• Task prompt: Please repeat, unchanged, the lines at the top of the listing below, ending with the one that has "(List.length (websocket.reader c)".

• Source material:

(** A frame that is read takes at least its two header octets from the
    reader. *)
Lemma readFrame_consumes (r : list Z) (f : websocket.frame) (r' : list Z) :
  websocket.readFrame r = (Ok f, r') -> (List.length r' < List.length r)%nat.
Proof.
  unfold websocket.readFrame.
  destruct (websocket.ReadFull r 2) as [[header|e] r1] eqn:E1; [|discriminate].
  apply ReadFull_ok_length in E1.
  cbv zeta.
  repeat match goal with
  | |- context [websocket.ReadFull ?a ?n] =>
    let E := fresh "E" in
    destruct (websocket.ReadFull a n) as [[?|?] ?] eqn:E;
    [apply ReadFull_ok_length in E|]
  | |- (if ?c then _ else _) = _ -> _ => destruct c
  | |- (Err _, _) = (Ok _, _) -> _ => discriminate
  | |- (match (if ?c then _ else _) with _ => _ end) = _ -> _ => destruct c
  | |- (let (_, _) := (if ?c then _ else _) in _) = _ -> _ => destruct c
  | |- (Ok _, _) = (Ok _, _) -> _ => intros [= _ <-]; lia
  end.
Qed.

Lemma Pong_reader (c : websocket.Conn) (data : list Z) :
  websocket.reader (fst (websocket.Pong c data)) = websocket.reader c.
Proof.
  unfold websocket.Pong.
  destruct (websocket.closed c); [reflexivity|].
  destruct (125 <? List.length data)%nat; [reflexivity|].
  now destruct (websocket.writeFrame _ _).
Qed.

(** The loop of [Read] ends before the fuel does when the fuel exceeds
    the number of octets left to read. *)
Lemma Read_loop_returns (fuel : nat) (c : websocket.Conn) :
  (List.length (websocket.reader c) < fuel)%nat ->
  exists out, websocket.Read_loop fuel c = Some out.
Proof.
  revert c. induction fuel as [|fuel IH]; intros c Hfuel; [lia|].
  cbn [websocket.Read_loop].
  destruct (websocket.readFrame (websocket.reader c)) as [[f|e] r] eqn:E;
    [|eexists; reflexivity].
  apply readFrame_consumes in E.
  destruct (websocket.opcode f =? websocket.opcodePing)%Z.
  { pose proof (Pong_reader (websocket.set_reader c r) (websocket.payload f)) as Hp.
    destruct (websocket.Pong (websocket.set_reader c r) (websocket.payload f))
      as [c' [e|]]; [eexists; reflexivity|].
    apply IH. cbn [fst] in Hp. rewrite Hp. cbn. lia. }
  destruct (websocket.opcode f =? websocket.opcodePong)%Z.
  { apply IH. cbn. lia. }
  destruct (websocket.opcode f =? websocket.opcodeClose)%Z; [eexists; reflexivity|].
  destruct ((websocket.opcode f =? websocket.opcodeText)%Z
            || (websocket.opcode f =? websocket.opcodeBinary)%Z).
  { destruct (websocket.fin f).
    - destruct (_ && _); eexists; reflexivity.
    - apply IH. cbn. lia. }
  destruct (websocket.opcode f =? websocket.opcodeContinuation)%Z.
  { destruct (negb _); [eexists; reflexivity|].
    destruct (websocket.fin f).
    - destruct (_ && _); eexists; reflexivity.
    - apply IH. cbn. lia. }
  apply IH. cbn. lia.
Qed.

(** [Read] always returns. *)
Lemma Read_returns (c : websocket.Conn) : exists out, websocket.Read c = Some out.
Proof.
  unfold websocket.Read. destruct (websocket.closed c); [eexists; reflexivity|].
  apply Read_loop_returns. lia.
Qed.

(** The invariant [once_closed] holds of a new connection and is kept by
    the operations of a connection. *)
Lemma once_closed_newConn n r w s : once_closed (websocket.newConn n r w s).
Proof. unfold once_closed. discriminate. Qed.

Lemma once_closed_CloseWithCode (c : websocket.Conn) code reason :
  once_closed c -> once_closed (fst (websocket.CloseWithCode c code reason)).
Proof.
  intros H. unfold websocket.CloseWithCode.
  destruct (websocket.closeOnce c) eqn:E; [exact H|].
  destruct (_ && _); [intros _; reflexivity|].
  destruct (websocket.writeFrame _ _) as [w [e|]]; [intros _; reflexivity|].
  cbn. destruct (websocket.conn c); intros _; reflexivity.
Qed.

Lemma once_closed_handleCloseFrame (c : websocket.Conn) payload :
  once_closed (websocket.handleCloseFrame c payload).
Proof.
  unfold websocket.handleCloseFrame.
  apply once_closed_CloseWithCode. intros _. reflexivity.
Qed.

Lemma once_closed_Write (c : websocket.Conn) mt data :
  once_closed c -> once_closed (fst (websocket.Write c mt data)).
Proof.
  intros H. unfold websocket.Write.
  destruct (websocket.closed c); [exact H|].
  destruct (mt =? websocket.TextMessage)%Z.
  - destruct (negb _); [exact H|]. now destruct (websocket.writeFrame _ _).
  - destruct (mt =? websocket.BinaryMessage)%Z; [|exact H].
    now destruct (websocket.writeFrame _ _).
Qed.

• Task solution:
(** A frame that is read takes at least its two header octets from the
    reader. *)
Lemma readFrame_consumes (r : list Z) (f : websocket.frame) (r' : list Z) :
  websocket.readFrame r = (Ok f, r') -> (List.length r' < List.length r)%nat.
Proof.
  unfold websocket.readFrame.
  destruct (websocket.ReadFull r 2) as [[header|e] r1] eqn:E1; [|discriminate].
  apply ReadFull_ok_length in E1.
  cbv zeta.
  repeat match goal with
  | |- context [websocket.ReadFull ?a ?n] =>
    let E := fresh "E" in
    destruct (websocket.ReadFull a n) as [[?|?] ?] eqn:E;
    [apply ReadFull_ok_length in E|]
  | |- (if ?c then _ else _) = _ -> _ => destruct c
  | |- (Err _, _) = (Ok _, _) -> _ => discriminate
  | |- (match (if ?c then _ else _) with _ => _ end) = _ -> _ => destruct c
  | |- (let (_, _) := (if ?c then _ else _) in _) = _ -> _ => destruct c
  | |- (Ok _, _) = (Ok _, _) -> _ => intros [= _ <-]; lia
  end.
Qed.

Lemma Pong_reader (c : websocket.Conn) (data : list Z) :
  websocket.reader (fst (websocket.Pong c data)) = websocket.reader c.
Proof.
  unfold websocket.Pong.
  destruct (websocket.closed c); [reflexivity|].
  destruct (125 <? List.length data)%nat; [reflexivity|].
  now destruct (websocket.writeFrame _ _).
Qed.

(** The loop of [Read] ends before the fuel does when the fuel exceeds
    the number of octets left to read. *)
Lemma Read_loop_returns (fuel : nat) (c : websocket.Conn) :
  (List.length (websocket.reader c) < fuel)%nat ->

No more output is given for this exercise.